Although a fiat monetary system often evolves out of a fractional reserve system, this is not always the case. Sometimes the fractional reserve period has been skipped altogether. The Roman Empire is one of the most well known example where the silver based metallic system gradually evolved into a fiat monetary system based on token coins. The silver content in coins was slowly lowered until coins consisted almost entirely of tin. This situation took place over a period century, and that is probably the longest lasting fiat monetary system in the history of the world.
In the fiat monetary system, there is no such physical restrain on the amount of money that can be created. Whereas, in a fractional reserve system, the amount of money that can be created is still limited by the amount of metal available. This also allow unlimited credit creation.
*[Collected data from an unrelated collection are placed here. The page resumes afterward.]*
Lemma after_loop q s : after_inv q s [] false ->
  wp tot (for_drivers (relative After (insert_nested depth) d)) (fun b s' => after_inv q s' (mDiscoveredList s') b) s.
Proof.
  intros HJ. apply (for_drivers_rule tot N (after_inv q)); [by intros ??? []| | |done].
  2:{ intros _. pose proof (fuel_law (tot := tot) (N := N)). lia. }
  clear s HJ. intros s seen x rest found (W & L & G & HW & Hsd & HO & HJ & [l El'] & Hs) El.
  assert (is_Some (drivers s !! x)) as Hx by (apply (wf_entries N s W); rewrite El; set_solver).
  assert (is_Some (drivers s !! d)) as Hds by (destruct Hsd as [(e & He & _)|[(e & He & _)|(e & He & _)]]; by exists e).
  apply relative_run; try done.
  - intros A Hxw Hne. destruct (after_candidate s0 s P d x W0 W G HP Hd Hsd A Hne) as [Hnin Hcall].
    eapply wp_mono; [apply (IH s P x); try done|].
    { by apply (stack_grows s0). }
    { intros E. assert (~ settled s0 d) as Hn by (by apply waiting_not_settled).
      pose proof (settled_lt N s0 s d W0 W G Hn Hsd). pose proof (Hdepth E). pose proof pending_room. lia. }
    cbn beta. intros _ s' (W' & L' & G' & HW' & Hset & HO' & HJ'). pose proof (grows_trans _ _ _ _ G G') as G2.
    split; [|apply G']. split_and!; try done.
    + by apply (settled_grows s).
    + by apply (ordered_trans N root _ s0 s s' (fun y => y ∈ P)).
    + by apply (justified_trans N root _ s0 s s').
    + destruct G' as (_ & [l' ->] & _). exists (l ++ l'). by rewrite El', app_assoc.
    + intros y [Hy|Hy]%elem_of_app Hw Ha Hyd; [apply (settled_grows s); [done|by apply Hs]|].
      by apply list_elem_of_singleton in Hy as ->.
  - intros Hno. split; [|exists []; by rewrite app_nil_r]. split_and!; try done; [by exists l|].
    intros y [Hy|Hy]%elem_of_app Hw Ha Hyd; [by apply Hs|]. apply list_elem_of_singleton in Hy as ->.
    destruct (waiting_grows N s0 s x W G Hw) as [Hw'|[? _]]; [|done]. exfalso. apply Hno.
    split; [eapply asks_grows; [by right|exact G|done]|done].
Qed.

(** After the loop the order is complete. *)
Lemma after_done q s : behind q -> d ∈ q -> after_inv q s (mDiscoveredList s) true -> inserted P d s0 s.
Proof.
  clear IH Hdepth. intros Hbeh Hdq (W & L & G & HW & Hsd & HO & HJ & [l El] & Hs). split_and!; try done.
  intros x y Hx Hy Hne Hsy. destruct (HO x y Hx Hy Hne Hsy) as [HB HA]. split; [done|]. intros A _.
  destruct (decide (y = d)) as [->|Hyd]; [|by apply HA]. rewrite El. apply precedes_split; [done|].
  assert (settled s x) as Hsx.
  { apply Hs; try done. apply (wf_entries N s W). destruct (waiting_some s0 x Hx) as [e He].
    destruct (grows_entry _ _ _ _ _ G He) as (e' & ? & _). by exists e'. }
  destruct (waiting_grows N s0 s x W G Hx) as [Hw|[_ Hq]]; [by destruct (waiting_not_settled s x)|].
  rewrite El in Hq. apply elem_of_app in Hq as [Hq|?]; [|done]. by destruct (Hbeh x).
Qed.
End Call.

Theorem insert_nested_ok depth : forall s P d,
  wf N s -> mDispatcherLock s = false -> stack_ok s P -> phase_of s d Waiting -> d ∉ P -> caller_ok s P d ->
  (tot = true -> N - length (settled_list s) - length P < depth)%nat ->
  wp tot (insert_nested depth d) (fun _ s' => inserted P d s s') s.
Proof.
  induction depth as [|depth IH]; intros s P d W L HP Hd HdP HC Hdepth.
  { cbn [insert_nested]. unfold wp, Mfail. destruct tot; [|done]. specialize (Hdepth eq_refl). lia. }
  cbn [insert_nested].
  assert (before_inv s P d s [] false) as HJ0.
  { pose proof (pending_stack s P d HP Hd HdP HC) as [_ Hw]. split_and!; try done.
    - by apply grows_refl, _.
    - intros x Hx. by apply Hw.
    - apply outside_ordered. by apply grows_refl, _.
    - apply outside_justified. by apply grows_refl, _.
    - intros x Hx. by apply elem_of_nil in Hx. }
  eapply wp_seq; [by apply (before_loop s P d depth)|]. cbn beta. intros b s1 HJ1.
  pose proof (scheduled_facts s P d HdP HC s1 HJ1) as (W2 & G2 & HW2 & Hs2 & HO2 & HJ2 & Hbeh). cbn zeta in *.
  pose proof HJ1 as (W1 & L1 & _ & Hw1 & _). destruct (Hw1 d ltac:(by left)) as (e & He & Hp).
  assert (d ∉ mScheduledQueue s1) as Hnq.
  { rewrite (queued_phase N s1 d W1). intros Hq. by pose proof (phase_unique s1 d _ _ (ex_intro _ e (conj He Hp)) Hq). }
  assert (scheduled_now d s1 = upd_mScheduledQueue (mScheduledQueue s1 ++ [d])
    (upd_drivers (<[d := set_Scheduled true (set_Dependent false e)]> (drivers s1)) s1)) as E2.
  { unfold scheduled_now. by rewrite He. }
  apply wp_lock; [done|]. eapply wp_on_entry; [exact He|]. eapply wp_on_entry; [cbn; by rewrite lookup_insert_eq|].
  apply wp_enqueue; [done|]. apply (wp_unlock_as tot N (scheduled_now d s1));
    [done|rewrite E2; split_and!; cbn; [by rewrite insert_insert_eq|done|done]|by rewrite E2|done|].
  intros s3 (G3 & W3 & L3).
  pose proof (asked_grows _ _ G3) as G3'. pose proof (grows_trans _ _ _ _ G2 G3') as G03.
  eapply wp_seq; [apply (after_loop s P d depth W HP Hd HdP HC IH Hdepth (mScheduledQueue (scheduled_now d s1)))|].
  { split_and!; try done.
    - intros x Hx. apply (waiting_outside _ s3 x G3). by apply HW2.
    - by apply (settled_grows (scheduled_now d s1)).
    - apply (ordered_trans N root _ s (scheduled_now d s1) s3 (fun y => y ∈ P)); try done. by apply outside_ordered.
    - apply (justified_trans N root _ s (scheduled_now d s1) s3); try done. by apply outside_justified.
    - apply G3.
    - intros x Hx. by apply elem_of_nil in Hx. }
  cbn beta. intros b4 s4 HJ4. apply wp_ret. apply (after_done s P d (mScheduledQueue (scheduled_now d s1))); [done| |].
  - rewrite E2. cbn. set_solver.
  - by destruct b4.
Qed.
End Insert.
Initially, a rapid growth in the availability of credit is often mistaken for economic growth, as spending and business profit grow and frequently there is a rapid growth in equity prices. In the long run, the economy tend to suffer much more by the following contraction than it gained from the expansion in credit.
In most cases, a fiat monetary system comes into existence as a result of excessive public debt. When the government is unable to repay all its debt in gold or silver, the temptation to remove physical backing rather than to default becomes irresistible. This was the case in 18th century France during the Law scheme, as well as in the 70s in the US, when Nixon removed the last link between the dollar and gold.
In addition, for fiat money to work, the government must demand it in payment of taxes and say that it be used as a tender to pay all debts.